The independent report into maternity services in East Kent is a profoundly depressing and sobering read. The failings it identifies serve as a reminder to this Board of our responsibility to listen to the women and families who use our service; to ensure the care we provide expectant mothers is safe; and to be fully aware of the culture in the department.

We’ve been helped in this critical endeavour by an inspection of our maternity services that was organised by NHS London in September. Their findings (which you can read here on page 17 [pdf] 378KB) are an encouraging read. Whilst acknowledging what still needs to be done in a department that is experiencing considerable pressure, the inspectors were impressed with the progress that has been made in providing a good safety culture; the commitment of the new senior leadership to deliver change; and the ongoing efforts to listen to those using the service.

Care Quality Commission

The maternity service will be examined again soon by the Care Quality Commission (CQC). We expect the CQC will also inspect our Emergency Departments (ED) and some other services; conduct a review of our resources; and pass judgement on how well led we are. When I am interviewed by them, it will be an opportunity for me to acknowledge the challenges, highlight our achievements and reinforce the point that delivering many of the required improvements will take time.

One obvious area of immediate focus is improving our results in the next CQC Adult Inpatient Survey. The most recent one - conducted with 320 patients in November last year while we were still responding to the impact of the Omicron variant on our hospitals – is very disappointing.

At a meeting last month of the Joint Health Overview and Scrutiny Committee, Beverley Brewer, a Redbridge councillor, rightly voiced her concern. We have been striving to improve the experience of all patients and recent audits are promising. We are also setting up patient panels where those who’ve been treated can feedback directly to the staff involved and return later to learn about the changes that have been introduced as a result.

Urgent and emergency care

The dissatisfaction of patients can begin when they wait too long in our EDs and Urgent Treatment Centres (UTC). The UTCs are run by PELC (a GP partnership) and their service will be looked at by the CQC at the same time as our EDs, so that the inspectors get a full picture of the quality and safety of the urgent and emergency care provision. We work closely with PELC and we’re currently looking at moving some of our doctors and nurses into their centres to try and reduce the length of the queues.

Another development that will benefit our residents is the appointment of three GPs – Dr Jagan John, Dr Anil Mehta and Dr Atul Aggarwal – as Associate Medical Directors. They are with us one day a week to strengthen the relationship between those providing healthcare in the community and those in the hospitals. 

When the CQC visit our EDs they will see the departments are among the busiest in London for the number of ambulances arriving, with Queen’s Hospital often receiving up to 100 a day. All of those who arrive by ambulance are seen by a senior clinician straightaway and aren’t left waiting inside the vehicle. Despite having our Ambulance Receiving Centre, we still have too many delays in the handover of patients to our care and we are working with the London Ambulance Service to reduce them.

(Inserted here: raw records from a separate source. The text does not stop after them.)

(** ** Packets *)
Definition off_mq (w : xw) (f : nat) : Prop := ∀ q, mq q → (q, f) ∉ w.(lk).
Lemma off_mq_mono w w' f : off_mq w f → no_mgmt w w' → off_mq w' f.
Proof. intros H N q Hq Hf. by apply (H q Hq), N. Qed.
Lemma off_mq_fresh w f : f ∉ w.(lk).*2 → off_mq w f.
Proof. intros Hf q _ Hq. apply Hf. apply list_elem_of_fmap. by exists (q, f). Qed.
Lemma bufs_fr R f g w : bufs R w → off_mq w f → bufs R (upd_fr f g w).
Proof.
  intros [A B C D E] Hf. split; cbn; auto. intros q h Hq Hh. unfold ext_buf. cbn. rewrite upd_ne; [by eapply D|].
  intros ->. by eapply Hf.
Qed.
Section Packets.
Context (e : env) (Hco : ∀ f n, e.(coalesce) f = Some n → n ≠ 0%nat).
Lemma pre_bufs f w : off_mq w f → ∀ R, bufs R w → pw (pre_xmitframe e f w) (λ r, bufs R r.2 ∧ no_mgmt w r.2).
Proof.
  intros Hf R Hw. unfold pre_xmitframe.
  assert (pw (let* (ok, w) := rtw_xmit_classifier f w in if (ok : bool) then Ret (false, w)
      else let* w := rtw_free_xmitframe f w in Ret (true, drop_one w)) (λ r, bufs R r.2 ∧ no_mgmt w r.2)) as Hclass.
  { apply pw_bind. eapply pw_mono; [apply classifier_quiet|]. intros [ok w1] Q1. cbn [snd] in Q1. destruct ok; cbn [pw snd].
    - split; [by eapply bufs_quiet|by apply no_mgmt_quiet].
    - apply pw_bind. eapply pw_mono; [apply free_frame_quiet|]. intros w2 Q2. cbn [pw snd].
      assert (quiet w (drop_one w2)) as Q by (etrans; [exact Q1|]; etrans; [exact Q2|by apply quiet_same]).
      split; [by eapply bufs_quiet|by apply no_mgmt_quiet]. }
  destruct (_ || _); [exact Hclass|]. pose proof (alloc_bufs R w Hw) as Ha. destruct (rtw_alloc_xmitbuf w) as [[b|] w1]; [|by subst w1].
  destruct Ha as (H1 & El & Ef). assert (off_mq w1 f) as Hf1 by (unfold off_mq; by rewrite El).
  set (w2 := upd_fr f (set_xbuf (Some b)) w1). assert (bufs (b :: R) w2) as H2 by by apply bufs_fr.
  apply pw_bind. apply (pw_mono _ (λ w', bufs R w' ∧ no_mgmt w w')); [|by intros w' ?].
  destruct (coalesce e f) as [n|] eqn:Ec.
  - set (w3 := upd_attrib f (set_frags n) w2). assert (quiet w2 w3) as Q3 by by apply quiet_fr.
    eapply pw_mono; [apply (dump_bufs e R f b w3); [by eapply bufs_quiet| |left]|].
    + cbn. by rewrite !upd_eq.
    + unfold frame_attrib. cbn. rewrite !upd_eq. cbn. by eapply Hco.
    + intros w4 [H4 N4]. split; [done|]. intros q g Hq Hg. apply N4 in Hg; [|done]. cbn in Hg. by rewrite El in Hg.
  - apply pw_bind. eapply pw_mono; [by apply free_bufs|]. intros w3 [H3 [E3 _]]. eapply pw_mono; [apply free_frame_quiet|].
    intros w4 Q4. split; [by eapply bufs_quiet|]. intros q g Hq Hg. apply Q4 in Hg; [|done]. rewrite E3 in Hg. cbn in Hg. by rewrite El in Hg.
Qed.
Lemma xmit_enqueue_quiet f w : pw (xmit_enqueue f w) (λ r, quiet w r.2).
Proof.
  unfold xmit_enqueue. destruct (psta _) as [s|]; [|by cbn]. destruct (_ && _); [by cbn|]. apply pw_bind.
  eapply pw_mono; [apply insert_tail_pw|]. intros l ->. cbn. apply quiet_insert; [naive_solver|done].
Qed.
Lemma posthandle_bufs f p w R : off_mq w f → bufs R w → pw (rtw_xmit_posthandle e f p w) (λ r, bufs R r.2 ∧ no_mgmt w r.2).
Proof.
  intros Hf Hw. unfold rtw_xmit_posthandle. destruct (new_attrib e f) as [n|].
  2: { apply pw_bind. eapply pw_mono; [apply free_frame_quiet|]. intros w' Q. cbn. split; [by eapply bufs_quiet|by apply no_mgmt_quiet]. }
  set (w1 := upd_fr f _ w). assert (quiet w w1) as Q1 by by apply quiet_fr.
  apply pw_bind. eapply pw_mono; [apply sleeping_quiet|]. intros [r w2] Q2. cbn [snd] in Q2. assert (quiet w w2) as Q02 by by etrans.
  destruct r; [cbn; split; [by eapply bufs_quiet|by apply no_mgmt_quiet]|].
  apply pw_bind. eapply pw_mono; [apply xmit_enqueue_quiet|]. intros [h w3] Q3. cbn [snd] in Q3. assert (quiet w w3) as Q03 by by etrans.
  destruct h; [cbn; split; [by eapply bufs_quiet|by apply no_mgmt_quiet]|].
  apply pw_bind. eapply pw_mono; [apply (pre_bufs f w3); [by eapply off_mq_mono, no_mgmt_quiet|by eapply bufs_quiet]|].
  intros [d w4] [H4 N4]. cbn in *. split; [by destruct d|]. etrans; [by apply no_mgmt_quiet|done].
Qed.
Lemma alloc_frame_bufs R w : bufs R w → let r := rtw_alloc_xmitframe w in
  bufs R r.2 ∧ no_mgmt w r.2 ∧ ∀ f, r.1 = Some f → off_mq r.2 f.
Proof.
  intros Hw. unfold rtw_alloc_xmitframe. destruct (queue (lk w) Q_free) as [|f l]; [done|]. cbn [fst snd].
  set (w1 := add_cn _ _ _ _ _). assert (quiet w w1) as Q1 by (etrans; [apply (quiet_delete f)|by apply quiet_same]).
  assert (off_mq w1 f) as Hf by (apply off_mq_fresh, delete_gone). split; [|split; [|by intros g [= <-]]].
  - apply bufs_fr; [by eapply bufs_quiet|done].
  - apply no_mgmt_quiet in Q1. exact Q1.
Qed.
Lemma copies_listed_bufs stas sa : ∀ w R, bufs R w → pw (rtw_ap_data_bmc_to_uc stas sa w) (λ r, bufs R r.2 ∧ no_mgmt w r.2).
Proof.
  induction stas as [|s stas IH]; intros w R Hw; [done|]. cbn [rtw_ap_data_bmc_to_uc]. destruct (_ || _); [by apply IH|].
  destruct (alloc_frame_bufs R w Hw) as (H1 & N1 & _). destruct (rtw_alloc_xmitframe w) as [[f|] w1]; cbn [fst snd] in *; [|done].
  apply pw_bind. eapply pw_mono; [apply insert_tail_pw|]. intros l ->. set (w2 := upd_attrib f _ _).
  assert (quiet w1 w2) as Q2 by (etrans; [apply (quiet_insert Q_b2u f w1 (lk w1)); [naive_solver|done]|by apply quiet_fr]).
  eapply pw_mono; [apply (IH w2 R); by eapply bufs_quiet|]. intros r [H3 N3]. split; [done|].
  etrans; [exact N1|]. etrans; [by apply no_mgmt_quiet|done].
Qed.
Lemma copies_sent_bufs fs : ∀ res w R, bufs R w → pw (send_copies e fs res w) (λ r, bufs R r.2 ∧ no_mgmt w r.2).
Proof.
  induction fs as [|f fs IH]; intros res w R Hw; [done|]. cbn [send_copies].
  set (w1 := set_lk (list_delete f w.(lk)) w). assert (quiet w w1) as Q1 by apply quiet_delete.
  assert (off_mq w1 f) as Hf by (apply off_mq_fresh, delete_gone).
  assert (∀ res w', bufs R w' → no_mgmt w w' → pw (send_copies e fs res w') (λ r, bufs R r.2 ∧ no_mgmt w r.2)) as Hrest.
  { intros res' w' H' N'. eapply pw_mono; [by apply IH|]. intros r [? ?]. split; [done|by etrans]. }
  destruct (copies e _).
  - set (w2 := upd_fr f _ _). assert (quiet w w2) as Q2 by (etrans; [exact Q1|]; etrans; [by apply (quiet_same _ (set_pkts (done w1) (S (made w1)) w1))|by apply quiet_fr]).
    apply pw_bind. eapply pw_mono; [apply (posthandle_bufs f (made w1) w2 R); [exact Hf|by eapply bufs_quiet]|].
    intros [r w3] [H3 N3]. cbn [snd] in *. apply Hrest; [done|]. etrans; [by apply no_mgmt_quiet|done].
  - apply pw_bind. eapply pw_mono; [apply free_frame_quiet|]. intros w3 Q3.
    assert (quiet w w3) as Q03 by (etrans; [exact Q1|]; etrans; [by apply (quiet_fr f (set_pkt None))|exact Q3]).
    apply Hrest; [by eapply bufs_quiet|by apply no_mgmt_quiet].
Qed.
Lemma xmit_bufs p hdr w R : bufs R w → pw (rtw_xmit e p hdr w) (λ r, bufs R r.2).
Proof.
  intros Hw. unfold rtw_xmit. destruct (alloc_frame_bufs R w Hw) as (H1 & N1 & F1). destruct (rtw_alloc_xmitframe w) as [[f|] w1]; cbn [fst snd] in *; [|done].
  specialize (F1 f eq_refl). apply pw_bind. apply (pw_mono _ (λ r, bufs R r.2 ∧ off_mq r.2 f)).
  - destruct (is_ap e); [|done]. unfold rtw_ap_addr_resolve. destruct hdr as [[da sa]|]; [|done].
    set (w2 := upd_fr f _ w1). assert (quiet w1 w2) as Q2 by by apply quiet_fr.
    assert (bufs R w2 ∧ off_mq w2 f) as [H2 F2] by (split; [by eapply bufs_quiet|done]).
    apply pw_bind, (pw_mono _ (λ r, bufs R r.2 ∧ off_mq r.2 f)).
    + destruct (_ && _); [|done]. eapply pw_mono; [by apply copies_listed_bufs|]. intros r [? ?]. split; [done|by eapply off_mq_mono].
    + intros [need w3] [H3 F3]. cbn [snd] in *. destruct need; cbn [pw snd]; [|done]. split; [|done]. eapply bufs_quiet; [done|by apply quiet_fr].
  - intros [res w2] [H2 F2]. cbn [snd] in *.
    assert (∀ res, pw (let* (res, w) := if is_ap e then send_copies e (queue w2.(lk) Q_b2u) res w2 else Ret (res, w2) in
      match res with RA_bmc_no_need => let* w := rtw_free_xmitframe f w in Ret (0, w)
      | _ => rtw_xmit_posthandle e f p (upd_fr f (set_pkt None) w) end) (λ r, bufs R r.2)) as Hrest.
    { intros res'. apply pw_bind, (pw_mono _ (λ r, bufs R r.2 ∧ off_mq r.2 f)).
      - destruct (is_ap e); [|done]. eapply pw_mono; [by apply copies_sent_bufs|]. intros r [? ?]. split; [done|by eapply off_mq_mono].
      - intros [r w3] [H3 F3]. cbn [snd] in *. assert (bufs R (upd_fr f (set_pkt None) w3)) as H4 by (eapply bufs_quiet; [done|by apply quiet_fr]).
        destruct r; try (eapply pw_mono; [apply (posthandle_bufs f p _ R); [exact F3|exact H4]|]; by intros ? [? _]).
        apply pw_bind. eapply pw_mono; [apply free_frame_quiet|]. intros w5 Q5. exact (bufs_quiet _ _ _ H3 Q5). }
    destruct res; [apply Hrest|done|apply Hrest].
Qed.
Lemma xmit_entry_bufs hdr w R : bufs R w → pw (rtw_xmit_entry e hdr w) (bufs R).
Proof.
  intros Hw. unfold rtw_xmit_entry. apply pw_bind. eapply pw_mono; [apply (xmit_bufs _ hdr _ R); eapply bufs_quiet; [done|by apply quiet_same]|].
  intros [r w1] H1. cbn in *. destruct (r <? 0); [|done]. eapply bufs_quiet; [done|by apply quiet_same].
Qed.
Lemma queue_clear_bufs s w R : bufs R w → pw (rtw_xmit_queue_clear e s w) (bufs R).
Proof.
  intros Hw. unfold rtw_xmit_queue_clear. destruct (tx_q_enable _); [|done]. unfold xmit_dequeue.
  apply (each_pw (λ _, bufs R)); [|by eapply bufs_quiet; [done|by apply quiet_same]]. intros f r w' H'. apply pw_bind.
  eapply pw_mono; [apply (pre_bufs f (set_lk (list_delete f w'.(lk)) w'))|].
  - apply off_mq_fresh, delete_gone.
  - eapply bufs_quiet; [done|apply quiet_delete].
  - by intros [d w2] [? _].
Qed.
End Packets.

Our collaboration with Barts Health is at its best when it delivers concrete benefits for our patients. One of these will be a reduction in the number of ambulances queuing at our sites once REACH (Remote Emergency Access Coordination Hub) has been extended to cover the Trust. It was launched at the Royal London Hospital at the start of the pandemic and now also takes in Whipps Cross and Newham hospitals. The REACH call centre is staffed by clinicians and has significantly reduced the number of people who have to be taken into a hospital by ambulance.

We’re determined to cut the ED queues and our focus continues to be at Queen’s. The work here has, so far this year, delivered a nine per cent increase in the number of those most seriously ill (Type 1) being admitted, transferred or discharged within four hours.

Operation Snowball, as the new initiative is called, is focused on proactively moving patients each hour out of ED and onto the relevant ward. We started with the Frailty Unit and are now doing the same with other departments.

The results are encouraging. In September, we saw an additional 75 patients move through the Frailty Unit at Queen’s; more patients were transferred earlier in the morning when the ED is most congested; and the average length of stay in the unit decreased by four hours. While not a perfect solution, it has ensured the elderly person is on a ward - away from a busy A&E – where they can be seen and assessed by a frailty specialist.

Those with mental health needs are still waiting too long in our hospitals to be transferred to the right service that can care for them properly. Two months ago we had 28 patients (up from 15 in August) who each waited in excess of 36 hours. On one Friday morning last month we had 15 people in our two EDs, aged between 13 and 62, waiting to be seen by mental health specialists. Five of them had been with us for more than two days and it took ten days to find the correct bed for one of these patients.

Reducing our waiting lists

The demand for care is growing, even as we cut our waiting lists. We are working hard to increase capacity to treat patients and reduce waiting times for everyone who is referred to us. The total number of people on the waiting lists in September was 63,511. The vast majority need to be seen in outpatients. 4,700 are patients who are waiting to be admitted to one of our hospitals or for a day case procedure.  2,064 patients have been waiting for more than a year and we are prioritising 208 of them as they require treatment.

We have had considerable success in reducing the number of those waiting 18 months or more from 474 in July to 59 at the beginning of last month – the largest reduction of any trust in London. 

We are monitoring the impact of the current shortage of blood supplies on non-urgent operations. At the time of writing, we have had to postpone seven procedures.

Our teams continue to maximise the ways in which they tackle the waiting lists. The Ophthalmology department held its seventh PrEYEority super week, with clinics in the evenings and at the weekend, so that 1,153 patients could be seen; over a 12 week period, our ENT colleagues reduced the number of children and young people waiting for their first face to face appointment from 1,500 to zero; and a special Endoscopy week, GutFeeling2, saw 312 patients.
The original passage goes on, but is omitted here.